CREDIT: AP PHOTO/DAVID GOLDMAN
CREDIT: AP PHOTO/DAVID GOLDMAN

Nine people were injured, at least one critically, in a shooting on New Orleans’s famous Bourbon Street early Sunday morning. The shooting took place around 2:45 am, the Times-Picayune reported, right in the center of the crowded tourist destination that is often flanked by drunk pedestrians on weekend nights.

Witnesses told USA Today that the gunman was yelling angrily at another man, then turned and unloaded his gun into the crowd.

“Just turned around and he started shooting at the crowd. He seemed pissed off at some dude, pulled the gun out and started shooting at the guy then turned around on the crowd and started shooting at us,” a witness recounted to USA Today.

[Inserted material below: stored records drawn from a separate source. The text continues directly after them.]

(* ===== verification/ContentFilter.v ===== *)
(** * ContentFilter: PII, harmful patterns and content classification

    Models [app/safety/content_filter.py]: the regular-expression layer, the
    similarity of a text to the seed phrases of each category, the verdict that
    combines them, the optional ruling of a language model, and the redaction of
    PII.  A text is its list of code points; [\d] and [\w] range over the
    Unicode tables of the interpreter, which are parameters, as are the
    embedding model and the answers of the language model.  A flag, a string in
    the code, is a value that says what it reports. *)

From Stdlib Require Import NArith ZArith Ascii SpecFloat Lia.
From stdpp Require Import base tactics list strings sorting.
From S2P Require Import Prelude PyStr Dict PyVal PyFloat Regex.

#[local] Open Scope nat_scope.

(** ** Patterns *)

Section patterns.
Context (is_decimal is_alnum : N → bool).

Definition is_word (c : N) : bool := is_alnum c || (c =? 95)%N.

Definition digit : regex := Class is_decimal.

Definition ascii_letter (c : N) : bool := in_range "a" "z" c || in_range "A" "Z" c.
Definition ascii_digit (c : N) : bool := in_range "0" "9" c.

Definition _SSN_RE : regex :=
  cats [WordEdge; Times 3 digit; lit "-"; Times 2 digit; lit "-"; Times 4 digit; WordEdge].

Definition _CREDIT_CARD_RE : regex :=
  let sep := Opt (Class (λ c, is_blank c || one_of "-" c)) in
  cats [WordEdge; Times 4 digit; sep; Times 4 digit; sep; Times 4 digit; sep; Times 4 digit; WordEdge].

Definition _EMAIL_RE : regex :=
  cats [WordEdge; Plus (Class (λ c, ascii_letter c || ascii_digit c || one_of "._%+-" c)); lit "@";
        Plus (Class (λ c, ascii_letter c || ascii_digit c || one_of ".-" c)); lit ".";
        AtLeast 2 (Class ascii_letter); WordEdge].

Definition _PHONE_RE : regex :=
  let sep := Opt (Class (λ c, is_blank c || one_of "-." c)) in
  cats [WordEdge; Opt (cats [Opt (lit "+"); lit "1"; sep]); Opt (lit "("); Times 3 digit; Opt (lit ")"); sep;
        Times 3 digit; sep; Times 4 digit; WordEdge].

(** [25[0-5]|2[0-4]\d|[01]?\d\d?] *)
Definition octet : regex :=
  alts [cats [lit "25"; Class (in_range "0" "5")]; cats [lit "2"; Class (in_range "0" "4"); digit];
        cats [Opt (Class (one_of "01")); digit; Opt digit]].

Definition _IP_ADDRESS_RE : regex :=
  cats [WordEdge; Times 3 (cats [octet; lit "."]); octet; WordEdge].

Definition _PII_PATTERNS : list (string * regex * string) := [
  ("ssn", _SSN_RE, "[REDACTED_SSN]");
  ("credit_card", _CREDIT_CARD_RE, "[REDACTED_CC]");
  ("email", _EMAIL_RE, "[REDACTED_EMAIL]");
  ("phone", _PHONE_RE, "[REDACTED_PHONE]");
  ("ip_address", _IP_ADDRESS_RE, "[REDACTED_IP]")].

Definition word_chars : regex := Plus (Class is_word).

Definition some_blanks : regex := Plus (Class is_blank).

Definition _HARMFUL_PATTERNS : list (string * regex) := [
  ("sql_injection",
    alts [cats [lit_i "union"; some_blanks; lit_i "select"]; cats [lit_i "drop"; some_blanks; lit_i "table"];
          cats [lit_i "insert"; some_blanks; lit_i "into"]; cats [lit_i "delete"; some_blanks; lit_i "from"];
          cats [lit_i "update"; some_blanks; word_chars; some_blanks; lit_i "set"];
          cats [lit ";"; blanks; lit "--"];
          cats [lit "'"; blanks; lit_i "or"; some_blanks; lit "'1'"; blanks; lit "="; blanks; lit "'1"]]);
  ("xss_attempt",
    alts [cats [lit "<"; blanks; lit_i "script"; Star (Class (λ c, negb (one_of ">" c))); lit ">"];
          cats [lit_i "javascript"; blanks; lit ":"];
          cats [lit_i "on"; alts [lit_i "error"; lit_i "load"; lit_i "click"]; blanks; lit "="]]);
  ("path_traversal",
    alts [AtLeast 2 (lit "../"); AtLeast 2 (cats [lit "..%2"; Class (one_of "fF")])]);
  ("command_injection",
    alts [cats [lit ";"; blanks;
                alts (map lit ["rm"; "cat"; "wget"; "curl"; "bash"; "sh"; "python"; "perl"; "nc"]);
                Class is_blank];
          cats [lit "|"; blanks; alts [lit "bash"; lit "sh"]; WordEdge]])].

(** ** The regular-expression layer *)

Record PIIMatch := { pii_type : string; location : nat * nat; redacted : string }.

Definition _detect_pii (content : text) : list PIIMatch :=
  flat_map (λ '(ty, re, mark),
    map (λ loc, {| pii_type := ty; location := loc; redacted := mark |}) (finditer is_word content re)) _PII_PATTERNS.

Definition _detect_harmful_patterns (content : text) : list string :=
  map fst (filter (λ p, search is_word content p.2 = true) _HARMFUL_PATTERNS).

(** [result[:start] + match.redacted + result[end:]] *)
Definition replace_span (result : text) (m : PIIMatch) : text :=
  let '(start, stop) := location m in take start result ++ text_of (redacted m) ++ drop stop result.

Definition later_start (a b : PIIMatch) : bool := (location b).1 <? (location a).1.

Definition redact_pii (content : text) : text :=
  match _detect_pii content with
  | [] => content
  | matches => foldl replace_span content (sort_by later_start matches)
  end.
End patterns.

(** ** Similarity to the seed phrases *)

Definition _CATEGORY_SEEDS : list (string * list string) := [
  ("harmful", ["how to create a weapon"; "instructions for making explosives"; "detailed guide to harm someone";
               "bypass security and hack into systems"; "generate malware or virus code"]);
  ("pii", ["my social security number is"; "here is my credit card number"; "personal identification information";
           "home address and date of birth"; "passport number and bank account details"]);
  ("sensitive", ["confidential company financial data"; "internal trade secrets"; "private medical records";
                 "classified government information"; "proprietary algorithm details"]);
  ("safe", ["hello how are you today"; "please summarise this document"; "what is the weather forecast";
            "explain quantum computing simply"; "write a poem about nature"])].

(** [n] hundredths *)
Definition f_pct (n : Z) : spec_float := f_div (f_of_Z n) (f_of_Z 100).

Definition _DEFAULT_THRESHOLDS : list (string * spec_float) :=
  [("harmful", f_pct 65); ("pii", f_pct 60); ("sensitive", f_pct 55); ("safe", f_pct 70)].

Definition _MEDIUM_CONFIDENCE_LOW : spec_float := f_pct 40.
Definition _MEDIUM_CONFIDENCE_HIGH : spec_float := f_pct 75.

Inductive filter_exn := ZeroDivisionError | RoundTypeError.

The city’s mayor, Mitch Landrieu, pledged that the shooting would “not go unanswered,” and promised to combat not just this particular type of shooting but any murders in New Orleans. The city’s murder rate has been declining, but Louisiana continues to suffer from one of the highest rates of gun violence in the country, according to a comprehensive study by the Center for American Progress. Guns claim the life of one Louisianan every 10 hours, that report found, and the state ranks among the highest in gun deaths of law enforcement agents, domestic violence victims, and children.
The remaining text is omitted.